Hughes proposed to the Australian wool sector that exports to Great Britain be embargoed to avoid competing with the excess British wartime wool stock that was coming on the market, and he also explained Watt’s role in London. When Watt got to London and read about Hughes’ activities in the The Times, the response was inevitable and familiar:
Astonished that you should have expounded a scheme to outsiders, portion of which vitally affects my mission, without prior consultation with me. Times today publishes telegram from Sydney … outlining whole (?) scheme which, it says, has caused consternation in wool circles, and this publicity is a gravely embarrassing fact. You must see that it is impossible to run business on these lines.
Nevertheless, Watt went to work and got good results.

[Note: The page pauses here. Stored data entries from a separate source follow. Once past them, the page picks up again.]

Definition elf_sections : list Shdr :=
  [ {| sh_name := ""; sh_addr := 0; sh_size := 0 |};
    {| sh_name := ".text"; sh_addr := 0x1000; sh_size := 0x600000 |};
    {| sh_name := ".data"; sh_addr := 0x700000; sh_size := 0x1000 |} ].

(** Every file call succeeds. *)
Definition fs_ok (filename : string) : exe_file :=
  {| stat_ok := true; open_ok := true; image := Some elf_sections;
     munmap_ok := true; close_ok := true |}.

(** The [munmap] of the scratch mapping of the file fails. *)
Definition fs_unmap_fails (filename : string) : exe_file :=
  {| stat_ok := true; open_ok := true; image := Some elf_sections;
     munmap_ok := false; close_ok := true |}.

(** Contents of the capability file. *)
Definition thp_always : string := "[always] madvise never".
Definition thp_never : string := "always madvise [never]".
Definition thp_four_tokens : string := "always madvise [never] extra".
Definition thp_garbage : string := "foo [never] [always]".

(** The [close] of the file fails. *)
Definition fs_close_fails (filename : string) : exe_file :=
  {| stat_ok := true; open_ok := true; image := Some elf_sections;
     munmap_ok := true; close_ok := false |}.

(** The objects of the example process, in the loader's order. *)
Definition loaded : list dl_phdr_info := [main_exe; libfoo].

(** The example process with the [.text] section of its main executable
    mapped where the loader put it. *)
Definition exe_memory : mem :=
  fun a =>
    if in_range 0x401000 0x600000 a
    then Some {| c_prot := Z.lor PROT_READ PROT_EXEC; c_byte := x90;
                 c_huge := false |}
    else None.

Definition exe_running : world :=
  {| memory := exe_memory; syscalls := []; stderr := [] |}.

(** [find_params] as [FindTextRegion] initialises it without a pattern. *)
Definition no_pattern : FindParams string :=
  {| start := 0; end_ := 0; regex := None; have_regex := false |}.

(** ** The outcomes of the remapper *)

(** The step at which a run of the remapper ends, with the outcome of each
    rollback [munmap] it makes ([true]: the region was released). *)
Inductive remap_path :=
| ScratchFailed
| FixedFailed (nmem_released : bool)
| AdviseFailed (tmem_released nmem_released : bool)
| ProtectFailed (tmem_released nmem_released : bool)
| ReleaseFailed
| Remapped.

(** The path that the answers of the kernel select. *)
Definition remap_path_of (k : kernel) : remap_path :=
  if k_mmap_nmem k =? MAP_FAILED then ScratchFailed
  else if k_mmap_tmem k =? MAP_FAILED then FixedFailed (k_munmap_nmem k)
  else if negb (k_madvise k)
       then AdviseFailed (k_munmap_tmem k) (k_munmap_nmem k)
  else if negb (k_mprotect k)
       then ProtectFailed (k_munmap_tmem k) (k_munmap_nmem k)
  else if negb (k_munmap_nmem k) then ReleaseFailed
  else Remapped.

(** The statuses that report a failed [munmap] of the scratch region. *)
Definition reports_scratch_kept (s : map_status) : bool :=
  (s =? map_see_errno_mmap_tmem_munmap_nmem_failed)
  || (s =? map_see_errno_madvise_tmem_munmap_nmem_failed)
  || (s =? map_see_errno_madvise_tmem_munmaps_failed)
  || (s =? map_see_errno_mprotect_munmap_nmem_failed)
  || (s =? map_see_errno_mprotect_munmaps_failed)
  || (s =? map_see_errno_munmap_nmem_failed).

(** Every address of the range is advised to use huge pages. *)
Definition huge_advised (m : mem) (r : mem_range) : Prop :=
  forall a, from r <= a < to r -> option_map c_huge (m a) = Some true.

(** No string occurs twice in the list. *)
Fixpoint no_repeat (l : list string) : bool :=
  match l with
  | [] => true
  | x :: l' => negb (existsb (String.eqb x) l') && no_repeat l'
  end.

(** ** The start-up hook ([lp_preload.c]) *)

(** What the hook finds in its environment: the value of [TMPDIR], the
    process id, the file that [mkstemp] creates from a template ([None]:
    it returns [-1]) and whether [fdopen] succeeds on that file. *)
Record hook_env := {
  env_TMPDIR : option string;
  env_pid : Z;
  env_mkstemp : string -> option string;
  env_fdopen : string -> bool
}.

Definition newline : string := String (ascii_of_nat 10) EmptyString.

(** [%d] *)
Definition decimal (z : Z) : string := NilZero.string_of_int (Z.to_int z).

The chancellor of the exchequer, Austen Chamberlain, agreed to defer discussion on the repayment of war debts until the issue of British payments for Australian wool had been resolved. Watt then succeeded in getting the British Government to agree to pay almost £9 million of its wool debt, and he was hopeful of getting a pledge of up to £20 million more before he returned to Australia.
However, just as Watt was sending a cable to Hughes to advise him of his progress, Hughes was dealing with the related discussions with wool growers in Australia. Yet again, the tension between them boiled over. Hughes had gained the agreement of peak wool groups to his plan to stop exports to the United Kingdom, but they also pressured him for progress on the wool negotiations in London. Instead of waiting for an update from his treasurer, Hughes sent a cable to the British secretary of state for dominion affairs, urging that the matter be resolved immediately and in Australia’s favour. His cable to the British Government crossed with the update from Watt.

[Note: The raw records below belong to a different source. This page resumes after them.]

(** * GitOps-Manager: the agent tool functions of [backend/tools/auto_gitops_tools.py]

    A shallow embedding of the five tool functions (shared-memory store,
    commit-message validator, pipeline trigger stub, report writer), of
    [initialize_shared_memory] and [get_report] from [backend/main.py], and of
    the parts of the Python runtime they call: [str] methods, [json.dumps] /
    [json.loads], [re.match], [os.path], [os.makedirs], [open],
    [datetime.utcnow].

    Conventions of the model.
    - A Python [str] is a list of characters; a character is a code point in
      U+0000..U+00FF (the 8-bit [ascii] type read as Latin-1).  Code points
      above U+00FF are outside the model.
    - A Python [int] is a [Z].  Python floats are outside the model: a float
      literal met by the JSON decoder yields the outcome [Unmodelled].
    - A Python [dict] is an association list in insertion order whose keys are
      pairwise distinct ([wf_json]).
    - A call runs on a [world] (file system and system clock) and ends in a
      value, a raised exception, or [Unmodelled].
    - The file system has directories and text files, no symbolic links, no
      permissions and no limits on names: a name the operating system refuses
      (one that holds U+0000, one that is too long) is taken like any other.
      The interpreter's limits (recursion depth, digits of an [int]) are left
      out.

    The file has three parts: the model, the notions the statements use, and
    the proofs: the lemmas on the runtime, the theorems for the claims C1 to
    C10, and further properties of the same functions. *)

From Stdlib Require Import ZArith Ascii String List Lia Bool.
From Stdlib Require Import DecimalN DecimalFacts DecimalPos.
From stdpp Require Import base option list gmap strings.

Open Scope char_scope.
Open Scope list_scope.

(** ** Characters and strings *)

Definition str := list ascii.

(** A string literal of the source. *)
Definition lit (s : string) : str := list_ascii_of_string s.

(** The double quote, line feed and the other characters that cannot be
    written inside a literal. *)
Definition dquote : ascii := "034".
Definition LF : ascii := "010".
Definition CR : ascii := "013".
Definition TAB : ascii := "009".
Definition BS : ascii := "008".
Definition FF : ascii := "012".
Definition backslash : ascii := "092".

Definition ord (c : ascii) : N := N_of_ascii c.
Definition chr (n : N) : ascii := ascii_of_N n.

Definition in_range (lo hi : N) (c : ascii) : bool :=
  ((lo <=? ord c) && (ord c <=? hi))%N.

Hughes’ intervention in the negotiations provoked an explosive reaction from Watt. Hughes may have just been trying to assist his treasurer, strengthening his hand by letting the British know that the Australian Government wanted an early and positive result, but this was not how Watt saw it. And the British Government heightened the tension between the two of them by telling Watt that they could not carry out dual-track negotiations with Watt in person and Hughes by cable. Watt sent a scathing cable to Hughes, which expressed regret that he had ever come to London, given the prime minister’s lack of support.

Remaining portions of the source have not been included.